Problem:
Nothing but an exact copy is wanted: the line with "or vector *)" and each line after it in the data below, last line included.

Dataset records:
- - - - -
(** * Oscillator strengths and absorption spectrum of nano-qmflows

    A shallow embedding of the oscillator-strength / absorption-spectrum
    pipeline ([nac/workflows/workflow_AbsortionSpectrum.py]) and of the
    multipole-integral cache ([nanoqm/integrals/multipole_matrices.py],
    [nanoqm/common.py]).

    Conventions.
    - Python [float] arithmetic of the spectrum pipeline is idealised as
      arithmetic on the real numbers [R].  Rounding is modelled where a
      decision of the code depends on it: in the number of points of the
      energy grid, which is the [int()] of a quotient of rounded
      quotients.  There every operation is followed by a rounding [fl]
      to binary64, of which the theorems assume monotonicity and the
      relative error bound 2^-53 (no underflow, no overflow); the same
      lines are also embedded in binary64 itself ([Binary64]), where
      they can be evaluated.
    - The arrays that travel through the HDF5 store are modelled with
      IEEE-754 values ([spec_float]) because the store narrows them to
      single precision.
    - Python exceptions are values of [error]; fallible code returns
      [result]. *)

From Stdlib Require Import Reals Lra Lia ZArith List Bool Ascii String.
From Stdlib Require Import Floats.SpecFloat.
From Stdlib Require Floats.PrimFloat Floats.FloatOps.
From stdpp Require Import gmap strings pretty.

(** ** Exceptions and the error monad *)

Inductive error : Type :=
| IndexError
| ValueError
| KeyError
| ZeroDivisionError
| UnboundLocalError
| OSError
| FileNotFoundError
| TypeError
| RuntimeError
| OverflowError
| KernelError.

Inductive result (A : Type) : Type :=
| Ok (a : A)
| Err (e : error).
Arguments Ok {A} a.
Arguments Err {A} e.

Definition bindR {A B} (m : result A) (k : A -> result B) : result B :=
  match m with
  | Ok a => k a
  | Err e => Err e
  end.

Notation "'do' x <- m ; k" := (bindR m (fun x => k))
  (at level 10, x name, m at level 100, k at level 200).
Notation "'do' ' p <- m ; k" := (bindR m (fun x => match x with p => k end))
  (at level 10, p pattern, m at level 100, k at level 200).

(** [[f(x) for x in xs]] where [f] may raise: the first failure aborts. *)
Fixpoint mapR {A B} (f : A -> result B) (xs : list A) : result (list B) :=
  match xs with
  | [] => Ok []
  | x :: xs' => do y <- f x; do ys <- mapR f xs'; Ok (y :: ys)
  end.

(** ** Finite sums, vectors and matrices over the reals *)

Section Numerics.
Local Open Scope R_scope.

(** [sum_n n f] is f 0 + ... + f (n-1). *)
Fixpoint sum_n (n : nat) (f : nat -> R) : R :=
  match n with
  | O => 0
  | S k => sum_n k f + f k
  end.

(** Python's builtin [sum]: a left fold that starts from 0. *)
Definition py_sum (xs : list R) : R := fold_left Rplus xs 0.

Definition Vector := list R.
(** A two-dimensional array, stored as the list of its rows. *)
Definition Matrix := list (list R).

Definition nrows (M : Matrix) : nat := length M.
Definition ncols (M : Matrix) : nat :=
  match M with
  | [] => O
  | row :: _ => length row
  end.
Definition entry (M : Matrix) (i j : nat) : R := nth j (nth i M []) 0.

Definition mk_matrix (r c : nat) (f : nat -> nat -> R) : Matrix :=
  map (fun i => map (fun j => f i j) (seq 0 c)) (seq 0 r).

(** Every row has length [c] and there are [r] rows. *)
Definition has_shape (r c : nat) (M : Matrix) : Prop :=
  length M = r /\ Forall (fun row => length row = c) M.

Definition is_rect (M : Matrix) : bool :=
  forallb (fun row => Nat.eqb (length row) (ncols M)) M.

(** Index [i] along an axis of length [n]: negative indices count from
    the end, anything else out of range raises [IndexError]. *)
Definition py_index (n : nat) (i : Z) : result nat :=
  if ((0 <=? i) && (i <? Z.of_nat n))%Z then Ok (Z.to_nat i)
  else if ((- Z.of_nat n <=? i) && (i <? 0))%Z then Ok (Z.to_nat (i + Z.of_nat n))
  else Err IndexError.

(** [v[i]] *)
Definition get_item (v : Vector) (i : Z) : result R :=
  do k <- py_index (length v) i; Ok (nth k v 0).

(** [M[:, i]] *)
Definition get_column (M : Matrix) (i : Z) : result Vector :=
  do k <- py_index (ncols M) i; Ok (map (fun row => nth k row 0) M).

(** [np.dot] of two one-dimensional arrays. *)
Definition np_dot_vv (u v : Vector) : result R :=
  if Nat.eqb (length u) (length v)
  then Ok (sum_n (length u) (fun k => nth k u 0 * nth k v 0))
  else Err ValueError.

(** [np.dot] of a two-dimensional array with a one-dimensional one. *)
Definition np_dot_mv (M : Matrix) (v : Vector) : result Vector :=
  if is_rect M && Nat.eqb (ncols M) (length v)
  then Ok (map (fun row => sum_n (length v) (fun k => nth k row 0 * nth k v 0)) M)
  else Err ValueError.

(** Matrix product of two two-dimensional arrays. *)
Definition np_dot_mm (A B : Matrix) : result Matrix :=
  if is_rect A && is_rect B && Nat.eqb (ncols A) (nrows B)
  then Ok (mk_matrix (nrows A) (ncols B)
             (fun i j => sum_n (ncols A) (fun k => entry A i k * entry B k j)))
  else Err ValueError.

Definition transpose (A : Matrix) : Matrix :=
  mk_matrix (ncols A) (nrows A) (fun i j => entry A j i).

End Numerics.

(** ** The oscillator strength calculator *)

Section Oscillator.
Local Open Scope R_scope.

(** [Oscillator = namedtuple("Oscillator",
      ('initialS', 'finalS', 'deltaE', 'fij', 'components'))] *)
Record Oscillator : Type := mkOscillator {
  initialS : Z;
  finalS : Z;
  deltaE : R;
  fij : R;
  components : list R
}.

(** [oscillator_strength(css_i, css_j, energy, mtx_integrals_spher)] *)
Definition oscillator_strength (css_i css_j : Vector) (energy : R)
    (mtx_integrals_spher : list Matrix) : result (R * list R) :=
  do components <-
     mapR (fun mtx => do t <- np_dot_mv mtx css_j; np_dot_vv css_i t)
          mtx_integrals_spher;
  let sum_integrals := py_sum (map (fun x => x ^ 2) components) in
  let fij := (2 / 3) * energy * sum_integrals in
  Ok (fij, components).

(** [compute_oscillator_strength(rc, atoms, dictCGFs, es, coeffs,
      mtx_integrals_spher, initialS, fs)]; the first three arguments are
    not used by the body and are left out. *)
Definition compute_oscillator_strength (es : Vector) (coeffs : Matrix)
    (mtx_integrals_spher : list Matrix) (initialS : Z) (fs : list Z)
    : result (list Oscillator) :=
  do css_i <- get_column coeffs initialS;
  do energy_i <- get_item es initialS;
  mapR (fun finalS =>
          do css_j <- get_column coeffs finalS;
          do energy_j <- get_item es finalS;
          let deltaE := energy_j - energy_i in
          do '(fij, components) <-
             oscillator_strength css_i css_j deltaE mtx_integrals_spher;
          Ok (mkOscillator initialS finalS deltaE fij components))
       fs.
(** Every object [next] yields has exactly the fields [index] and
    [breakType]. *)
Lemma next_value_fields data : forall k fuel this current v current' this',
  next data k fuel this current = Ok (Some v, current', this') ->
  exists b, v = [("index", current'); ("breakType", b)]
            /\ Z.land b (Z.lor BreakType.MANDATORY BreakType.ALLOWED) <> 0
            /\ current < current' <= Z.of_nat (List.length (text this)).
Proof.
  induction k as [|k IH]; intros fuel this current v current' this' H;
    simpl in H; [discriminate|].
  destruct (Z.ltb_spec (Z.of_nat (List.length (text this))) (current + 1)) as [Hlt | Hge];
    [discriminate|].
  apply bind_Ok in H. destruct H as ([r this1] & Hcall & H).
  match type of H with (if ?cond then _ else _) = _ => destruct cond eqn:E end.
  - assert (Ht : text this1 = text this).
    { unfold isPosLineBreaking in Hcall.
      apply bind_Ok in Hcall. destruct Hcall as ([r1 this2] & H1 & H2).
      inversion H2; subst.
      assert (H3 : this2 = this \/ this2 = removeCombiningSequences this).
      { destruct (inside_surrogate_pair this (current + 1)).
        - inversion H1. auto.
        - eapply rules_loop_state; eauto. }
      unfold cleanup. destruct H3 as [-> | ->]; destruct (applyOffset _); reflexivity. }
    apply IH in H. destruct H as (b & Hv & Hb & Hc).
    exists b. rewrite Ht in Hc. repeat split; auto; lia.
  - inversion H; subst. apply Z.eqb_neq in E.
    destruct r as [b|]; [|exfalso; apply E; reflexivity].
    exists b. repeat split; [exact E | lia | lia].
Qed.
(* ===== verification/Prelude.v ===== *)
(** * Verification of the Cast Streaming transport of streamer-plus

    The program is an implementation of the Open Screen and Cast protocols.
    This development covers the transport core of Cast Streaming
    ([cast/streaming/impl]), the utilities it is built on ([util]), and the
    application that streams a desktop with it ([streamer_plus]); the messages
    of multicast DNS, by which receivers are found ([discovery]); the channels
    over which senders and receivers exchange Cast messages ([cast/common/channel]);
    and the OFFER and ANSWER with which they agree on streams ([cast/streaming/public]).

    A Cast stream has a sender and a receiver that share an RTCP session.

    - The sender ([SenderImpl], file [Sender]) accepts encoded frames,
      encrypts them ([FrameCrypto]), keeps up to 120 of them in flight, and has
      them split into RTP packets ([Rtp], [RtpPacketizer]).  Sender Reports are
      written by [SenderReport].
    - The receiver parses RTP packets ([Rtp], [RtpPacketParser]), collects the
      packets of a frame ([FrameCollector]), keeps loss statistics
      ([StatsTracker]) and tells the sender what has arrived in compound RTCP
      packets ([RtcpBuilder]).
    - The sender parses those ([RtcpParser]) into events about the checkpoint,
      acknowledged frames, missing packets and picture loss; they release
      frames and select packets for retransmission.
    - The bandwidth of the network is estimated from bursts and
      acknowledgements ([Bandwidth]).
    - The application streamer_plus captures the desktop ([Capture]) and hands
      media to encoders that feed senders ([DesktopSender]).

    ** Files

    - [Prelude]: outcomes of a run (a value, a failed [OSP_CHECK], an access out
      of bounds), machine integers, record update, bytes, and their lemmas and
      tactics.
    - [Numeric], [Wire], [Ids], [NtpTime], [RtpDefines]: util/saturate_cast.h,
      util/integer_division.h, util/big_endian.h, impl/packet_util.h,
      impl/expanded_value_base.h, public/frame_id.h, rtp_time.h, ssrc.cc,
      impl/ntp_time, impl/rtp_defines.
    - [RtcpCommon], [SenderReport], [RtcpBuilder], [RtcpParser]: the RTCP side,
      impl/rtcp_common, impl/sender_report_builder, impl/sender_report_parser,
      impl/compound_rtcp_builder, impl/compound_rtcp_parser.  [RtcpRoundTrip]
      composes the last two: what a receiver builds is what the sender's client
      is told.
    - [Rtp], [FrameCollector], [FrameCrypto]: impl/rtp_packetizer,
      impl/rtp_packet_parser, impl/frame_collector, impl/frame_crypto.
    - [BitVector]: util/bit_vector and the interface [FlagSet] it implements;
      the sender is verified against the interface.
    - [StatsTracker], [Bandwidth]: impl/packet_receive_stats_tracker,
      impl/bandwidth_estimator.
    - [Sender], [SenderInv], [SenderProps]: impl/sender_impl; its invariant;
      its properties over reachable states.
    - [Alarm]: util/alarm, the alarm with its cancellable functors on the task
      runner's queue, and the abstract alarm it implements.
    - [Environment]: public/environment.
    - [SenderRouter], [SenderRouterInv], [SenderRouterProps]:
      sender_packet_router, for any senders that obey the laws of a class;
      its invariant; its properties.  [SenderInstance] shows that [SenderImpl]
      obeys the laws.
    - [ClockDrift]: impl/clock_drift_smoother, in binary64 arithmetic.
    - [Receiver]: impl/receiver_impl.  [ReceiverInv] holds the invariant of its
      ring of frames, [ReceiverFeedback] what its feedback contains,
      [ReceiverSteps] and [ReceiverConsume] that each operation keeps the
      invariant, [ReceiverJitter] that the jitter it reports stays in its 32
      bits, [ReceiverProps] the properties over runs, [ReceiverStream] the
      composition with a sender, and [ReceiverDemo] a concrete run.
    - [ReceiverRouter], [ReceiverRouterProps]: impl/receiver_packet_router, for
      any packet consumers that obey the laws of a class.
    - [Text]: characters, numbers in text, and the errors of platform/base.
      [IpAddress]: platform/base/ip_address.  [Doubles]: facts about rounding.
    - Statistics: [Statistics] public/statistics, what is reported;
      [StatisticsEvents] impl/statistics_common, statistics_collector and
      statistics_dispatcher, what happened to frames and packets;
      [StatisticsAnalyzer] impl/statistics_analyzer, which turns events into
      reports, for any estimator of the clocks' offset.  [ClockOffset] is the
      estimator of clock_offset_estimator_impl, a Kalman filter in binary64
      arithmetic.  [StatisticsProps] and [ClockOffsetProps] hold their
      theorems, [OrderedMap] the maps they keep (std::map), and [Rounding] what
      rounding preserves.
    - The application streamer_plus (cast/standalone_sender/streamer_plus):
      [Config] its command line, [Capture] its queue and the copying of samples,
      [DesktopSender], [DesktopSenderInv], [DesktopSenderProps] the media sender
      between capture and encoders, for any encoders that obey the laws of two
      classes.
    - Multicast DNS (discovery/mdns/public): [Mdns] the records, names and
      messages of mdns_records and the fields of mdns_constants; [MdnsWriter]
      mdns_writer, the sender's buffer and the order of records; [MdnsReader]
      mdns_reader.  [MdnsReaderProps] shows that reading is safe,
      [MdnsWriterProps] what is appended and how much, [MdnsNames] that
      compressed names are spelled as they were, [MdnsRoundTrip] that reading
      inverts writing, part by part; [MdnsProps] and [MdnsOrder] hold the
      theorems.
    - Cast channels (cast/common/channel): [CastMessage] the messages of
      proto/cast_channel.proto and message_util, and the operations of the
      protobuf and JSON libraries as classes with their laws; [CastSocket]
      message_framer and cast_socket; [Multimap] std::multimap;
      [ConnectionRouter] virtual_connection_router and
      connection_namespace_handler; [CastPorts] namespace_router and
      cast_socket_message_port.  [CastSocketProps] shows that messages cross a
      channel, [ConnectionProps] what the table of connections holds,
      [ChannelProps] the invariant over runs, [Handshake] how a connection is
      made, and [CastChannel] the theorems about the channel; [CastDemo] has
      concrete libraries for the examples.
    - Session negotiation: [Json] util/json/json_helpers, simple_fraction and the
      text functions they use, on a JSON library that is a class with its laws;
      [Answer] cast/streaming/resolution and public/answer_messages; [Offer]
      public/offer_messages and message_fields.  [AnswerProps] and [OfferProps]
      hold their theorems, [NegotiationDemo] a concrete library and messages.

    ** Conventions of the model

    Functions of the code become functions on records of the code's fields; a
    function that can fail a check or leave its buffer returns an [outcome].
    Integers are [Z]; a conversion to a type of [w] bits is written out ([u8],
    [u16], [u32], [u64] and their signed and saturating forms), and where the
    code relies on signed arithmetic that does not overflow, the model computes
    the exact value and the theorems that need the bound state it.  Times and
    durations are numbers of microseconds, the clock's unit; casts to coarser
    units truncate toward zero ([Z.quot]).  Bytes are [Z] between 0 and 255 and
    a buffer under construction is the pair of the bytes written and the room
    left.  Null frame IDs and unset times are the values the code uses
    ([INT64_MIN], [INT64_MAX]).  Loops become structural recursion, or
    recursion on fuel that is computed from the loop's bound (the number of
    frames between two identifiers, the length of a packet: a chunk is at least
    four bytes long); the totality theorems show that it is enough, since
    running out of it would be a fault or would stop short of the result they
    state.

    Checks with [OSP_CHECK] abort; [OSP_DCHECK], logging and tracing are left
    out.  Objects a component calls out to are represented by the calls made,
    in order.

    ** What is shown

    - Parsers: for every input they return and stay in the packet
      ([rtp_parser_total], [sender_report_parser_total],
      [compound_parser_contract], whose only exception is
      [short_application_packet_faults]).
    - Round trips: what one end writes is what the other end reads
      ([feedback_roundtrip], [rtp_packet_roundtrip],
      [sender_report_roundtrip], [report_blocks_roundtrip], [decrypt_encrypt],
      [ntp_roundtrip], [expansion_recovers_truncated]), and frames are
      reassembled whatever the order of their packets ([frame_reassembly]).
    - Sender: an invariant of every reachable state, absence of aborts, the
      outcome of every operation, and draining of the send queue; the two ways
      in which it can abort ([cancel_then_send_aborts],
      [ack_ahead_then_checkpoint_aborts]).
    - Statistics: loss statistics, round trip time, and the bandwidth estimate
      as the quantities they are meant to be.
    - Receiver: it never aborts while RTP packets arrive less than 2^30 ticks
      apart, its checkpoint is the last frame up to which
      all are complete, its feedback names exactly the packets missing and the
      frames complete, the sender's parser reads just that, frames are consumed
      in order and intact, only late frames are skipped, and announced playout
      delays apply from the frame that announced them.  [stream_is_delivered]
      composes packetizer, encryption, parser, collector, receiver and
      decryption.
    - Routers: bursts are paced, prioritised and happen when asked for, and they
      empty the queues of real senders; packets are routed by SSRC, and a
      receiver's router listens to one peer.
    - The alarm behaves as one that has a single pending task.
    - The application: command lines it accepts are valid, and what is written
      as flags is read back; captured pictures are packed exactly and the latest
      is served; the media sender never aborts, resubmission ends, one picture
      is in flight, bitrates keep their bounds (with exact arithmetic on the
      floating point the code uses), both tracks keep one clock, and stalled
      tracks stop it.
    - Statistics: the analysis of audio and video never aborts, its maps stay
      small, every event is counted once ([events_are_counted]), and reports
      keep coming ([reports_keep_coming]).  The offset between the clocks is
      known up to half the range of the latencies, in the arithmetic the code
      uses ([clock_offset_is_known]).  A packet of the packetizer is identified
      from its bytes when its metadata name the frame's RTP timestamp
      ([sent_packets_are_identified]); the sender names 0, with the
      consequences of [sender_packets_are_misidentified].  The first report
      holds memory that was not initialised ([first_report_is_uninitialised]),
      and an event of an unknown medium aborts ([unknown_stream_aborts_analysis]).
    - Cast channels: messages sent arrive in their order, each with its last
      byte ([messages_cross_the_channel]); the channel never aborts, its
      connections are those added and not removed ([connections_change]), and an
      exchange of CONNECT and CONNECTED makes one on both sides, unless the
      identifier is one that is lost ([handshake_connects]).  The exceptions: a
      connection whose local identifier is less than another's of its socket is lost
      ([lesser_connection_is_lost]), namespaces of more than 30 characters need
      no connection ([long_namespaces_need_no_connection]), a frame that is not
      valid blocks its socket ([invalid_frame_blocks_socket]), and a message over
      another socket aborts a port ([other_socket_aborts_port]).
    - Addresses and endpoints are read back as printed, with one exception.
    - Multicast DNS: every packet can be read without end or overrun, and what
      is read is well formed; messages are read back as written, names up to
      case ([mdns_roundtrip], for a hash without collisions among the names of
      the message, which the code takes for granted); the computed size is
      enough; names and records are strictly ordered.  The exceptions are
      records of the type ANY ([any_record_aborts]), comparisons of records
      that point to the root ([record_comparison_aborts]) and the size of NSEC
      data ([nsec_size_is_short]).
    - Negotiation: an ANSWER is read back as written, whatever is accepted can be
      written ([answer_roundtrip], [accepted_answers_can_be_written]) and has a
      pixel rate ([pixel_rate_is_required]); an OFFER is read back as written
      ([offer_roundtrip]), its streams are the entries with a known type and
      codec ([offered_streams]), it can be written again exactly if its delays
      and bit rates are positive ([accepted_offers]), and some that are malformed
      stop the process ([malformed_offers_abort]).

    ** Not modelled

    - The sessions that exchange ANSWER and OFFER, capabilities and RPC messages
      (protobuf), and the requests of sender and receiver applications; the OSP
      protocol: messages of generated CBOR code over a QUIC library;
      certificates, whose logic is BoringSSL's.
    - The mDNS responder and querier and DNS-SD, which are caches and schedules
      of the messages modelled here; the CDDL compiler, a build tool.
    - GStreamer pipelines, codecs, portals, sockets and threads, and the other
      applications.
    - The environment hands a packet it sends to the statistics collector: the
      collector is modelled by itself ([CollectPacketSentEvent]), the routers'
      theorems say nothing of it.
    - An observer or consumer that calls back into the object that calls it: the
      calls are recorded instead.
    - Conversions of a double that is out of range to int, which C++ leaves
      undefined: integers of the application's bitrates and of the sizes of its
      pictures are exact.
    AES in counter mode (BoringSSL) is a parameter: a key stream of the key, the
    nonce and the length. *)

From stdpp Require Export base list numbers strings gmap sorting.
From Stdlib Require Export ZArith Lia.
#[export] Set Default Proof Using "Type".
Open Scope Z_scope.

(** * Failure

    A run of the code either returns, stops the process in a failed
    [OSP_CHECK], or performs a memory access outside of its span (undefined
    behaviour in C++, a hardened-library trap in practice). *)

Inductive fault : Set :=
  | CheckFailed     (* OSP_CHECK / OSP_NOTREACHED *)
  | OutOfBounds     (* read or write past the end of a span or vector *)
  | Undefined.      (* another operation undefined in C++, such as a negative shift *)

#[export] Instance fault_eq_dec : EqDecision fault.
Proof. solve_decision. Defined.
- - - - -
Output for this task:
  | OutOfBounds     (* read or write past the end of a span or vector *)
  | Undefined.      (* another operation undefined in C++, such as a negative shift *)

#[export] Instance fault_eq_dec : EqDecision fault.
Proof. solve_decision. Defined.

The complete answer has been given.